Alack and Alas!  It is just not possible to say that the folks at MIRI and FHI (the Machine Intelligence Research Institute and the Future of Humanity Institute) are not basing their thought experiments on the “certain kind of AI architecture” that I described in my paper.

The AI architecture assumed by MIRI and FHI is the “Canonical Logical AI” and in my paper I defined it mainly by contrast with another type of architecture called a “Swarm Relaxation Intelligence.”

Now, see, here is the trouble:  if MIRI/FHI were really and truly not wedded to Canonical Logical AI — if they were seriously thinking about both that type of architecture and the Swarm Relaxation Intelligence architecture — they could never have made the claims that they did.  Their claims hinge on the idea that an AI could get into a state where it ignored a massive raft of contextual knowledge surrounding a particular “fact” it was considering … but in a Swarm Relaxation system context is everything, by definition, so the idea that that type of AI could ignore the surrounding context is just self-contradictory.

That said, this little point has no impact on the rest of Kaj’s comments, so let’s move right along.

This is a Serious Matter

We agree about the main purpose of my paper, which was to establish that the thought experiments proposed by MIRI and FHI are simply wrong.  Kaj says:

“I agree with this criticism. Many of the standard thought experiments are indeed misleading in this sense – they depict a highly unrealistic image of what might happen.”

But now comes a kicker that I find disturbing. He goes on:

“That said, I do feel that these thought experiments serve a certain valuable function. Namely, many laymen, when they first hear about advanced AI possibly being dangerous, respond with something like “well, couldn’t the AIs just be made to follow Asimov’s Laws” or “well, moral behavior is all about making people happy and that’s a pretty simple thing, isn’t it?”. To a question like that, it is often useful to point out that no – actually the things that humans value are quite a bit more complex than that, and it’s not as easy as just hard-coding some rule that sounds simple when expressed in a short English sentence.”

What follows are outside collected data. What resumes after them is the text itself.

(** The metadata of a load, and the matrix of [base.tolist()]. *)
Lemma to_ints_seq n : _to_ints ((VInt ∘ Z.of_nat) <$> seq 0 n) = Ok (Z.of_nat <$> seq 0 n).
Proof. unfold _to_ints. induction (seq 0 n) as [|x l IH]; [done|]. cbn. by rewrite IH. Qed.

Lemma asarray_tolist d ids base :
  load d ids base -> base <> [] -> _as_f32 (np_float64_rows base) = Ok (f32_matrix d base).
Proof.
  intros Hload Hne. unfold _as_f32. rewrite (np_asarray_f32_rect d).
  - f_equal. f_equal. unfold np_float32_rows, np_float64_rows. rewrite <- list_fmap_compose.
    rewrite <- (list_fmap_id base) at 2. apply list_fmap_ext. intros i r Hr. unfold compose, np_float32_row, id.
    rewrite <- list_fmap_compose. rewrite <- (list_fmap_id r) at 2. apply list_fmap_ext. intros j z Hz. unfold compose, id.
    pose proof (Forall_elem _ _ _ (load_finite _ _ _ Hload) (list_elem_of_lookup_2 _ _ _ Hr)) as Hfr.
    destruct (Forall_elem _ _ _ Hfr (list_elem_of_lookup_2 _ _ _ Hz)). by apply np_float32_float64.
  - by destruct base.
  - apply Forall_fmap. eapply Forall_impl; [|apply (load_dim _ _ _ Hload)]. intros r Hr. cbn. by rewrite length_fmap.
Qed.

(** Loading the vectors, on the load path of the script: one request for each chunk, and one more
    if the server turns out not to speak the binary wire. *)
Definition load_requests (c : rostam) (n : nat) : nat :=
  (load_chunks n + if binary c && negb speaks_binary then 1 else 0)%nat.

I feel uncomfortable with this, and the best way to see why is with an analogy.  Suppose that back in the day when nuclear weapons were invented, laymen, when they first heard about nuclear weapons possibly being a threat to humanity, respond with something like “well, couldn’t various nuclear powers just agree that it was in nobody’s interest to start a global nuclear war?”  If a group of people had responded to that naiveté by claiming that any attempt by physicists to split the atom or fuse atoms together could cause a completely unstoppable chain reaction that would spread to all the atoms in the world in a matter of minutes, causing the whole planet to explode, that would have made responsible physicists such as myself livid with anger. Terrorizing the lay public with bogeyman stories like that would have been utterly irresponsible.

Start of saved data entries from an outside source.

(* ===== verification/Disk.v ===== *)
(** * Paths and files: the disk the chart generators write to

    [pathlib.Path(s)] by its text, and the interface of the disk: writing a file, which may fail,
    and listing a directory.  A directory may have several paths; [same_dir] says which paths are
    of one directory.  The reference disk at the end keeps its files in a map and refuses to write
    to some directories. *)

From S2P Require Import Prelude Text.

(** ** [str(pathlib.Path(s))], on a POSIX system *)

(** The root of a path, and the rest: two slashes, but not three, are a root of their own. *)
Definition path_root (s : string) : string * string :=
  match s with
  | String "/" (String "/" (String "/" r)) => ("/", r)
  | String "/" (String "/" r) => ("//", r)
  | String "/" r => ("/", r)
  | _ => ("", s)
  end.
(** The components: neither empty ones nor dots count. *)
Definition path_part (p : string) : bool := negb (String.eqb p "" || String.eqb p ".").
Definition path_parts (s : string) : list string := List.filter path_part (str_split "/" s).

Definition pathlib_Path (s : string) : string :=
  let '(root, rest) := path_root s in
  let p := root +:+ str_join "/" (path_parts rest) in
  if String.eqb p "" then "." else p.

Example path_examples :
  pathlib_Path <$> [""; "."; "./x"; "missing/"; "a//b/./c/.."; "/"; "//"; "///"; "//a/"; "///a"; "/./a"] =
  ["."; "."; "x"; "missing"; "a/b/c/.."; "/"; "//"; "/"; "//a"; "/a"; "/a"].
Proof. by vm_compute. Qed.

(** ** The disk *)

Class Disk (F : Type) := {
  (** [(d / n).write_text(body)] *)
  write_text : string -> string -> string -> M F unit;
  (** the names in the directory [d] *)
  listing : string -> F -> list string
}.

(** A write that returns has written the file, by whatever path its directory is named; a write,
    even one that raises, changes no other file. *)
Class DiskLaws (F : Type) {D : Disk F} := {
  same_dir : string -> string -> bool;
  same_dir_refl d : same_dir d d = true;
  contents : F -> string -> string -> option string;
  write_ok d n body fs fs' d' :
    write_text d n body fs = (Ok tt, fs') -> same_dir d d' = true -> contents fs' d' n = Some body;
  write_elsewhere d n body fs r fs' d' n' :
    write_text d n body fs = (r, fs') -> same_dir d d' = false \/ n' <> n -> contents fs' d' n' = contents fs d' n';
  listing_contents d n fs : n ∈ listing d fs <-> is_Some (contents fs d n)
}.

Section Writes.
Context {F : Type} {D : Disk F} {DL : DiskLaws F}.

(** From [fs] to [fs'] no file has changed but those of the names [ns] in the directories [ds]. *)
Definition untouched (ds ns : list string) (fs fs' : F) : Prop :=
  forall d n, (forall t, In t ds -> same_dir t d = false) \/ ~ In n ns -> contents fs' d n = contents fs d n.

(** One of these files could not be written, for the reason [e]. *)
Definition write_fails (ds ns : list string) (e : exn) : Prop :=
  exists d n body fs, In d ds /\ In n ns /\ outcome (write_text d n body) fs = Raise e.

(** All of them can be written, at any time. *)
Definition writable (ds ns : list string) : Prop :=
  forall d n body fs, In d ds -> In n ns -> is_ok (outcome (write_text d n body) fs) = true.

Lemma writable_fails ds ns e : writable ds ns -> ~ write_fails ds ns e.
Proof. intros Hw (d & n & body & fs & Hd & Hn & He). specialize (Hw d n body fs Hd Hn). by rewrite He in Hw. Qed.

Lemma untouched_refl ds ns fs : untouched ds ns fs fs.
Proof. done. Qed.
Lemma untouched_trans ds ns fs1 fs2 fs3 : untouched ds ns fs1 fs2 -> untouched ds ns fs2 fs3 -> untouched ds ns fs1 fs3.
Proof. intros H1 H2 d n Hn. by rewrite H2, H1. Qed.
Lemma untouched_mono ds ns ns' fs fs' : incl ns ns' -> untouched ds ns fs fs' -> untouched ds ns' fs fs'.
Proof. intros Hi Hu d n [Hd|Hn]; apply Hu; [by left|right; intros Hin; by apply Hn, Hi]. Qed.
Lemma write_fails_mono ds ns ns' e : incl ns ns' -> write_fails ds ns e -> write_fails ds ns' e.
Proof. intros Hi (d & n & body & fs & Hd & Hn & He). exists d, n, body, fs. auto. Qed.

Lemma write_untouched ds d n body fs r fs' :
  In d ds -> write_text d n body fs = (r, fs') -> untouched ds [n] fs fs'.
Proof.
  intros Hd E d' n' Hn. apply (write_elsewhere _ _ _ _ _ _ _ _ E). destruct Hn as [Ht|Hn]; [left; by apply Ht|].
  right. intros ->. apply Hn. by left.
Qed.

(** Writing one text under one name in each of some directories. *)
Lemma wp_write_each ds n body fs :
  wp (for_each ds (fun d => write_text d n body)) fs (fun r fs' =>
    untouched ds [n] fs fs' /\
    match r with Ok _ => forall d, In d ds -> contents fs' d n = Some body | Raise e => write_fails ds [n] e end).
Proof.
  cut (forall todo fs1, incl todo ds -> wp (for_each todo (fun d => write_text d n body)) fs1 (fun r fs' =>
    untouched ds [n] fs1 fs' /\ (forall d, contents fs1 d n = Some body -> is_ok r = true -> contents fs' d n = Some body) /\
    match r with Ok _ => forall d, In d todo -> contents fs' d n = Some body | Raise e => write_fails ds [n] e end)).
  { intros Hc. eapply wp_mono; [apply (Hc ds fs), incl_refl|]. intros r fs' (Hu & _ & Hr). by split. }
  induction todo as [|d todo IH]; intros fs1 Hi; cbn [for_each].
  { apply wp_ret. split_and!; [done|done|by intros ? []]. }
  assert (In d ds) as Hd by (apply Hi; by left).
  apply wp_bind, wp_run. destruct (write_text d n body fs1) as [[[]|e] fs2] eqn:E; unfold outcome, after; rewrite E; cbn [fst snd].
  - eapply wp_mono; [apply IH; intros x Hx; apply Hi; by right|]. intros r fs3 (Hu & Hkeep & Hr).
    assert (forall d', same_dir d d' = true -> contents fs2 d' n = Some body) as Hnew by (intros d'; by apply (write_ok _ _ _ _ _ _ E)).
    split; [by eapply untouched_trans; [eapply write_untouched|]|]. split.
    + intros d' Hd' Hok. apply Hkeep; [|done]. destruct (same_dir d d') eqn:Hs; [by apply Hnew|].
      by rewrite (write_elsewhere _ _ _ _ _ _ _ _ E (or_introl Hs)).
    + destruct r as [[]|e]; [|done]. intros d' [<-|Hd']; [|by apply Hr]. apply Hkeep; [|done]. apply Hnew, same_dir_refl.
  - split; [by eapply write_untouched|]. split; [done|]. exists d, n, body, fs1. split_and!; [done|by left|].
    unfold outcome. by rewrite E.
Qed.
End Writes.

(** ** A reference disk *)

Record mem_disk := MemDisk { md_files : gmap (string * string) string; md_readonly : list string }.

Definition mem_write (d n body : string) : M mem_disk unit := fun fs =>
  if existsb (String.eqb d) (md_readonly fs) then (Raise (OtherError "PermissionError"), fs)
  else (Ok tt, MemDisk (<[(d, n) := body]> (md_files fs)) (md_readonly fs)).

#[export] Instance mem_disk_disk : Disk mem_disk := {|
  write_text := mem_write;
  listing d fs := omap (fun '((d', n), _) => if String.eqb d' d then Some n else None) (map_to_list (md_files fs))
|}.

#[export] Program Instance mem_disk_laws : DiskLaws mem_disk :=
  {| same_dir := String.eqb; contents fs d n := md_files fs !! (d, n) |}.
Next Obligation. intros d. apply String.eqb_refl. Qed.
Next Obligation.
  intros d n body fs fs' d' E ->%String.eqb_eq. cbn in E. unfold mem_write in E.
  destruct (existsb _ _); [done|]. injection E as <-. apply lookup_insert_eq.
Qed.
Next Obligation.
  intros d n body fs r fs' d' n' E Hn. cbn in E. unfold mem_write in E.
  destruct (existsb _ _); injection E as _ <-; [done|]. apply lookup_insert_ne. intros [= -> ->].
  destruct Hn as [Hd|Hn]; [by rewrite String.eqb_refl in Hd|done].
Qed.
Next Obligation.
  intros d n fs. cbn. rewrite list_elem_of_omap. split.
  - intros ([[d' n'] body] & Hin & E). destruct (String.eqb_spec d' d) as [->|]; [|done]. injection E as ->.
    exists body. by apply elem_of_map_to_list.
  - intros [body Hb]. exists ((d, n), body). split; [by apply elem_of_map_to_list|]. by rewrite String.eqb_refl.
Qed.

That type of fearmongering has nothing whatever to do with “pointing out that no – actually [things] are quite a bit more complex than that.”

The lay public has been terrorized, over the last few years, by “thought experiments” generated by MIRI and FHI that purport to show it would be almost impossible to control even the best-designed artificial intelligence systems.  People like Stephen Hawking and Elon Musk are talking about the doom of humanity, and when they do so they make reference to precisely these “thought experiments.”  Every media outlet and blog on the planet has repeated the warning about an AI apocalypse.

This is a serious matter.  With MIRI and FHI fanning the flames of anti-AI hysteria, it is only a matter of time before some lunatic takes it upon himself to eliminate AI researchers.  And when that happens, blood will be on the hands of the people at MIRI and FHI.